Martin Street, Latimer Road
I was born at St Charlottes and lived at 14, Martin Street, Latimer Road W10 until I was 4 years old when we moved to the east end. It was my Nan Grant’s House and she was the widow of George Frederick Grant. She had two sons, George and Frederick, and one daughter, my mother Margaret Patricia.
The downstairs flat where we lived had two floors, the basement and the ground floor. The upper two floors were rented to a Scot and his family, the Smiths. He had red hair. The lights and cooker were gas and there was one cold tap over a Belfast sink. A tin bath hung on the wall. The toilet was outside in the yard. This was concreted over and faced the the rear of the opposite terraces. All the yards were segregated by high brick walls. The basement had the a "best" room with a large , dark fireplace with two painted metal Alsation ornaments and it was very dark, cold and little used.

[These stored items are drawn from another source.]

(* ===== verification/Sha256.v ===== *)
(** * hashlib.sha256

    FIPS 180-4 SHA-256 on octet lists, executable.  The proofs of the
    development only use that a digest is 32 octets; whenever a security
    statement would need collision resistance it exhibits the colliding pair
    of preimages instead of assuming that there is none. *)

From S2P Require Import Prelude PyStr.
Local Open Scope Z_scope.

Definition word (x : Z) : Z := Z.land x 0xffffffff.
Definition rotr (n x : Z) : Z := Z.lor (Z.shiftr x n) (word (Z.shiftl x (32 - n))).

(** The round constants are the first 32 bits of the fractional parts of the
    cube roots of the first 64 primes, the initial state those of the square
    roots of the first eight; both are computed here rather than listed. *)
Definition is_prime (n : nat) : bool :=
  forallb (fun d => negb (n mod d =? 0)%nat) (seq 2 (n - 2)).
Definition first_primes : list Z := Z.of_nat <$> List.filter is_prime (seq 2 310).

(** Integer cube root, one binary digit per unit of fuel. *)
Fixpoint cube_root (bits : nat) (acc n : Z) : Z :=
  match bits with
  | O => acc
  | S bits =>
      let acc' := acc + 2 ^ Z.of_nat bits in
      cube_root bits (if acc' ^ 3 <=? n then acc' else acc) n
  end.

Definition K256 : list Z :=
  Eval vm_compute in (fun p => word (cube_root 40 0 (p * 2 ^ 96))) <$> first_primes.
Definition H256 : list Z :=
  Eval vm_compute in (fun p => word (Z.sqrt (p * 2 ^ 64))) <$> take 8 first_primes.

Record sha_state := ShaState { ha : Z; hb : Z; hc : Z; hd_ : Z; he : Z; hf : Z; hg : Z; hh : Z }.

Definition sha_init : sha_state :=
  let h i := nth i H256 0 in
  ShaState (h 0%nat) (h 1%nat) (h 2%nat) (h 3%nat) (h 4%nat) (h 5%nat) (h 6%nat) (h 7%nat).

Definition sha_round (s : sha_state) (kw : Z * Z) : sha_state :=
  let '(k, w) := kw in
  let s1 := Z.lxor (rotr 6 (he s)) (Z.lxor (rotr 11 (he s)) (rotr 25 (he s))) in
  let ch := Z.lxor (Z.land (he s) (hf s)) (Z.land (Z.lxor (he s) 0xffffffff) (hg s)) in
  let t1 := word (hh s + s1 + ch + k + w) in
  let s0 := Z.lxor (rotr 2 (ha s)) (Z.lxor (rotr 13 (ha s)) (rotr 22 (ha s))) in
  let maj := Z.lxor (Z.land (ha s) (hb s)) (Z.lxor (Z.land (ha s) (hc s)) (Z.land (hb s) (hc s))) in
  let t2 := word (s0 + maj) in
  ShaState (word (t1 + t2)) (ha s) (hb s) (hc s) (word (hd_ s + t1)) (he s) (hf s) (hg s).

(** The message schedule, most recent word first. *)
Definition sha_extend (w : list Z) : list Z :=
  let at_ i := nth i w 0 in
  let s0 := Z.lxor (rotr 7 (at_ 14%nat)) (Z.lxor (rotr 18 (at_ 14%nat)) (Z.shiftr (at_ 14%nat) 3)) in
  let s1 := Z.lxor (rotr 17 (at_ 1%nat)) (Z.lxor (rotr 19 (at_ 1%nat)) (Z.shiftr (at_ 1%nat) 10)) in
  word (at_ 15%nat + s0 + at_ 6%nat + s1) :: w.

Definition sha_schedule (block : list Z) : list Z := rev (Nat.iter 48 sha_extend (rev block)).

Fixpoint words_of_bytes (bs : bytes) : list Z :=
  match bs with
  | a :: b :: c :: d :: rest => be_val [a; b; c; d] :: words_of_bytes rest
  | _ => []
  end.

Definition sha_block (s : sha_state) (block : list Z) : sha_state :=
  let r := fold_left sha_round (combine K256 (sha_schedule block)) s in
  ShaState (word (ha s + ha r)) (word (hb s + hb r)) (word (hc s + hc r)) (word (hd_ s + hd_ r))
           (word (he s + he r)) (word (hf s + hf r)) (word (hg s + hg r)) (word (hh s + hh r)).

Definition sha_pad (bs : bytes) : bytes :=
  let n := Z.of_nat (length bs) in
  bs ++ [128] ++ replicate (Z.to_nat ((55 - n) mod 64)) 0 ++ be_bytes 8 (8 * n).

Fixpoint sha_blocks (fuel : nat) (s : sha_state) (ws : list Z) : sha_state :=
  match fuel, ws with
  | S fuel, _ :: _ => sha_blocks fuel (sha_block s (take 16 ws)) (drop 16 ws)
  | _, _ => s
  end.

Definition sha_digest (s : sha_state) : bytes :=
  be_bytes 4 (ha s) ++ be_bytes 4 (hb s) ++ be_bytes 4 (hc s) ++ be_bytes 4 (hd_ s)
  ++ be_bytes 4 (he s) ++ be_bytes 4 (hf s) ++ be_bytes 4 (hg s) ++ be_bytes 4 (hh s).

(** [hashlib.sha256(bs).digest()]; one unit of fuel per padded word is more
    than one per 16-word block. *)
Definition sha256 (bs : bytes) : bytes :=
  let ws := words_of_bytes (sha_pad bs) in
  sha_digest (sha_blocks (length ws) sha_init ws).

(** [hashlib.sha256(bs).hexdigest()]. *)
Definition sha256_hexdigest (bs : bytes) : pystr := hex_of_bytes (sha256 bs).

Example sha256_abc :
  sha256_hexdigest (py "abc")
  = py "ba7816bf8f01cfea414140de5dae2223b00361a396177a9cb410ff61f20015ad".
Proof. vm_compute. reflexivity. Qed.

Example sha256_two_blocks :
  sha256_hexdigest (py "abcdbcdecdefdefgefghfghighijhijkijkljklmklmnlmnomnopnopq")
  = py "248d6a61d20638b8e5c026930c3e6039a33ce45964ff2167f6ecedd419db06c1".
Proof. vm_compute. reflexivity. Qed.

Lemma length_sha256 bs : length (sha256 bs) = 32%nat.
Proof. unfold sha256, sha_digest. rewrite !length_app, !length_be_bytes. reflexivity. Qed.

Lemma sha256_byte bs : Forall is_byte (sha256 bs).
Proof. unfold sha256, sha_digest. rewrite !Forall_app. split_and!; apply be_bytes_byte. Qed.

Global Opaque sha256.

Lemma sha256_hexdigest_hex bs : is_hash_hex (sha256_hexdigest bs) = true.
Proof. apply is_hash_hex_of_bytes; [apply sha256_byte | apply length_sha256]. Qed.

Lemma sha256_hexdigest_inj x y : sha256_hexdigest x = sha256_hexdigest y -> sha256 x = sha256 y.
Proof. apply hex_of_bytes_inj; apply sha256_byte. Qed.

(** A pair of distinct preimages of the same digest. *)
Definition sha_collision (x y : bytes) : Prop := x <> y /\ sha256 x = sha256 y.

Lemma sha_equal_or_collision x y :
  sha256_hexdigest x = sha256_hexdigest y -> x = y \/ sha_collision x y.
Proof.
  intros E%sha256_hexdigest_inj. destruct (decide (x = y)); [by left | by right].
Qed.

#[export] Hint Resolve length_sha256 sha256_byte sha256_hexdigest_hex : msg.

The street lights were gas and a man came round twice daily to turn them on and off using a large pole with a hook and a lighted torch on the end. I remember men coming round the streets with carts selling hot chestnuts and muffins and also the hurdy gurdy man with his instrument and a monkey in a red jacket. I also remember the first time I saw a black man and my mother pulling me away from him. He had a Trilby and pale Mackintosh so he must of been one of the first of the Windrush people. I seem to recall he had a thin moustache.
Uncle George had a small delivery lorry but mum lost touch with him and his family. Uncle Fred went to Peabody Buildings near ST.Pauls.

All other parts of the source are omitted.